Location: Grain Quality and Structure Research
Project Number: 3020-43440-002-030-S
Project Type: Non-Assistance Cooperative Agreement
Start Date: Sep 1, 2022
End Date: Aug 31, 2025
Objective:
The objective of this project is to identify alleles regulating sorghum grain quality characteristics (starch, protein, fat, and lysine) with a minimal harvestable yield tradeoff. Molecular markers will be developed to facilitate grain sorghum breeding to meet different market needs based on specific grain quality profiles.
Approach:
The goals of this project will be achieved through three Specific Objectives:
Specific Objective 1: Identify key genes controlling major grain quality traits (starch, protein, fat, lysine). We have assembled a library of plants having mutations in each candidate gene of starch, protein, fat, and lysine physiological networks (based on the maize and rice literature). These are perfect materials to test gene functions and physiological tradeoffs among different grain quality pathway alleles (e.g. to study tradeoffs between protein and starch synthesis). Both reverse and forward genetics approaches to validate key genes controlling sorghum grain quality using a mutant population in the Tx623 genetic background.

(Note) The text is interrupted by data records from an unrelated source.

(* ===== verification/Wrappers.v ===== *)
(** * core/isr.s, drivers/timer.s, kernel/proc/process.s

    Delivery of an interrupt by the processor, the entry points the gates of the
    interrupt table lead to, the calls they make of the C handlers, and the code
    of switch_context.  A C function is called as its ABI says: its arguments are
    the words above the return address, structures included, and it may leave
    anything in eax, ecx, edx and the flags. *)

From S2P Require Export PortIO Timer.

#[local] Open Scope Z_scope.

(** ** The code *)

Definition push_gen : list instr :=
  [Push EAX; Push ECX; Push EDX; Push EBX; Push EBP; Push ESI; Push EDI].
Definition push_seg : list instr := [PushSeg GS; PushSeg FS; PushSeg ES; PushSeg DS].
Definition kernel_segs : list instr := [MovAX 16; MovSeg DS; MovSeg ES; MovSeg FS; MovSeg GS].
Definition pop_seg : list instr := [PopSeg DS; PopSeg ES; PopSeg FS; PopSeg GS].
Definition pop_gen : list instr :=
  [Pop EDI; Pop ESI; Pop EBP; Pop EBX; Pop EDX; Pop ECX; Pop EAX].

(** The macros of isr.s *)
Definition START_ISR : list instr := push_gen ++ push_seg ++ kernel_segs.
Definition END_ISR : list instr := pop_seg ++ pop_gen ++ [Iret].
Definition END_ISR_ECODE : list instr := pop_seg ++ pop_gen ++ [AddEsp 4; Iret].

Definition timer_wrapper_start : list instr := [Cli; Push ESP] ++ push_gen ++ push_seg ++ kernel_segs.
Definition timer_wrapper_end : list instr := pop_seg ++ pop_gen ++ [Pop ESP; Sti; Iret].

(** Whether a wrapper of isr.s ends with [END_ISR_ECODE] ... *)
Definition drops_ecode (h : handler) : bool :=
  match h with
  | invaltss_handler_wrapper | nosegment_handler_wrapper | stackseg_handler_wrapper
  | genprotection_handler_wrapper | pagefault_handler_wrapper => true
  | _ => false
  end.

(** ... and whether its C handler is declared with an error code. *)
Definition takes_ecode (h : handler) : bool :=
  match h with
  | doublefault_handler_wrapper | invaltss_handler_wrapper | nosegment_handler_wrapper
  | stackseg_handler_wrapper | genprotection_handler_wrapper | pagefault_handler_wrapper => true
  | _ => false
  end.

Definition wrapper_code (h : handler) : list instr :=
  match h with
  | timer_handler_wrapper => timer_wrapper_start ++ [Call] ++ timer_wrapper_end
  | _ => START_ISR ++ [Call] ++ (if drops_ecode h then END_ISR_ECODE else END_ISR)
  end.

(** process.s *)
Definition switch_context_code : list instr :=
  [AddEsp 4; MovReg EBP ESP;
   (* Notify of finished interrupt *)
   MovAL 32; OutImm 32;
   (* Change page directory *)
   Load EAX 68; MovCr3] ++
  pop_seg ++ pop_gen ++
  [CmpTop0; Jne 1;
   AddEsp 4; Jmp 2;               (* switch_to_user *)
   Label 1; Pop ESP;              (* switch_to_kernel *)
   Label 2; Sti; Iret].           (* switch_end *)

(** ** Calls of C functions *)

(** A handler: its arguments, the error code 0 for one that is declared without,
    and what it does to the machine; or the context it switched to. *)
Definition c_handler : Type :=
  seg_register_set -> gen_register_set -> Z -> interrupt_frame -> machine ->
  res (machine * option context).

(** What a call leaves in eax, ecx, edx and the flags. *)
Definition clobber (junk : Z * Z * Z * Z) (c : core) : core :=
  let '(a, cx, d, f) := junk in with_flags f (put_reg EAX a (put_reg ECX cx (put_reg EDX d c))).

Section Call.
Context (body : c_handler) (ecode_arg : bool) (ret : Z) (junk : Z * Z * Z * Z).

Definition call_handler (c : core) : res (core + machine * context) :=
  c ← push ret c;
  let m := c_mach c in
  seg ← ldws 4 m (u32 (esp c + 4 * 1));
  gen ← ldws 8 m (u32 (esp c + 4 * 5));
  ecode ← (if ecode_arg then ldws 1 m (u32 (esp c + 4 * 13)) else mret [0]);
  frame ← ldws 5 m (u32 (esp c + 4 * (if ecode_arg then 14 else 13)));
  '(m, o) ← body (seg_of_words seg) (gen_of_words gen) (nth 0 ecode 0) (frame_of_words frame) m;
  match o with
  | Some ctx => mret (inr (m, ctx))
  | None => '(_, c) ← pop (with_mach m c); mret (inl (clobber junk c))
  end.
End Call.

(** The C handler behind a wrapper. *)
Definition handler_body (h : handler) : c_handler := fun seg gen ecode frame m =>
  match h with
  | timer_handler_wrapper => timer_handler seg gen frame m
  | pagefault_handler_wrapper => m ← pagefault_handler seg gen ecode frame m; mret (m, None)
  | _ => m ← exception_handler h seg gen ecode frame m; mret (m, None)
  end.

(** ** Delivery (Intel SDM vol. 3, 6.12): through an interrupt gate to ring 0

    From ring 3 the stack is the one of the task state segment.  The flags TF,
    IF, NT, RF and VM are cleared. *)
Definition switch_stack (c : core) : res core :=
  match tss (gdt_st (c_mach c)) !! tss_esp0, tss (gdt_st (c_mach c)) !! tss_ss0 with
  | Some sp, Some ss =>
      let inner := put_reg ESP sp (with_ss ss c) in
      inner ← push (c_ss c) inner;
      push (esp c) inner
  | _, _ => Undef
  end.

Definition deliver (vector : Z) (ecode : option Z) (c : core) : res core :=
  let g := gate_at (c_mach c) vector in
  if negb (gate_present g) then Undef
  else
    c1 ← (if Z.land (c_cs c) 3 =? 0 then mret c else switch_stack c);
    c1 ← push (flags_image c) c1;
    c1 ← push (c_cs c) c1;
    c1 ← push (c_eip c) c1;
    c1 ← (match ecode with Some e => push e c1 | None => mret c1 end);
    mret (with_code (gate_selector g) (gate_offset g)
      (with_flags (Z.ldiff (c_flags c) 213248) (with_mach (set_interrupts false (c_mach c1)) c1))).

#[export] Instance handler_eq_dec : EqDecision handler.
Proof. solve_decision. Defined.

Definition all_handlers : list handler :=
  [divbyzero_handler_wrapper; debug_handler_wrapper; nonmask_handler_wrapper;
   breakpoint_handler_wrapper; overflow_handler_wrapper; boundrange_handler_wrapper;
   invalop_handler_wrapper; nodevice_handler_wrapper; doublefault_handler_wrapper;
   invaltss_handler_wrapper; nosegment_handler_wrapper; stackseg_handler_wrapper;
   genprotection_handler_wrapper; pagefault_handler_wrapper; timer_handler_wrapper].

Section Interrupt.
Context (B : bus) (addr_of : handler -> Z) (bodies : handler -> c_handler)
        (ret : Z) (junk : Z * Z * Z * Z).

(** The wrapper at an address. *)
Definition handler_at (eip : Z) : option handler :=
  head (filter (fun h => addr_of h = eip) all_handlers).

(** An interrupt from delivery to the return of its wrapper. *)
Definition run_interrupt (vector : Z) (ecode : option Z) (c : core) : res stop :=
  c ← deliver vector ecode c;
  match handler_at (c_eip c) with
  | Some h => run B (call_handler (bodies h) (takes_ecode h) ret junk) (wrapper_code h) c
  | None => Undef
  end.
End Interrupt.

(** ** The call of switch_context

    switch_process and force_enter_userland push their four arguments, the
    structures word by word, last one first, and call. *)
Fixpoint pushes (l : list Z) (c : core) : res core :=
  match l with
  | [] => mret c
  | w :: l => c ← push w c; pushes l c
  end.

Definition switch_arguments (seg : seg_register_set) (gen : gen_register_set)
    (frame : interrupt_frame) (pd : Z) : list Z :=
  words_of_seg seg ++ words_of_gen gen ++ words_of_frame frame ++ [pd].

Definition call_switch_context (B : bus) callee (ret : Z) (seg : seg_register_set) (gen : gen_register_set)
    (frame : interrupt_frame) (pd : Z) (c : core) : res stop :=
  c ← pushes (reverse (ret :: switch_arguments seg gen frame pd)) c;
  run B callee switch_context_code c.

(** What a context means: the registers it holds, and the frame it holds or, in
    ring 0, the one on its stack. *)
Definition resume_context (ctx : context) (c : core) : res core :=
  let seg := ctx_seg ctx in
  let c := with_seg {| s_ds := u16 (s_ds seg); s_es := u16 (s_es seg); s_fs := u16 (s_fs seg);
                       s_gs := u16 (s_gs seg) |} (with_gen (ctx_gen ctx) c) in
  match ctx_resume ctx with
  | FromFrame f => mret (put_reg ESP (f_esp f) (with_ss (u16 (f_ss f))
                     (load_flags (f_eflags f) (with_code (u16 (f_cs f)) (f_eip f) c))))
  | FromStack sp => iret (put_reg ESP sp c)
  end.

Specific Objective 2: Identify superior combinations of yield and quality alleles for different market needs. Due to the potential for genes to have multiple functions in plant development, an allele that maximizes (for example) grain protein content on a per-seed basis could reduce harvestable protein yield on a per hectare basis. The genetic basis for any potential tradeoffs between seed contents and harvestable yields of protein, starch, fat, and lysine must be understood to support commercial hybrid development and local adaptation. We will perform a Genome-Wide Association Study (GWAS) to identify loci impacting the tradeoff between each nutritional biomolecule’s content in seeds and its harvestable yield.
Specific Objective 3. Develop molecular markers and screen core breeding population. Breeder-friendly molecular markers will be designed to facilitate making selections for grain quality and harvestable yield and published. A Grain Quality Core population having the highest protein, starch, fat, and lysine contents will be selected using the markers and publicly released. Results will enable marker-assisted selection for different grain chemistry profiles by public and private breeding programs. They will also enable the development of genomic selection methods for superior parental lines in future grant proposals submitted by our research team.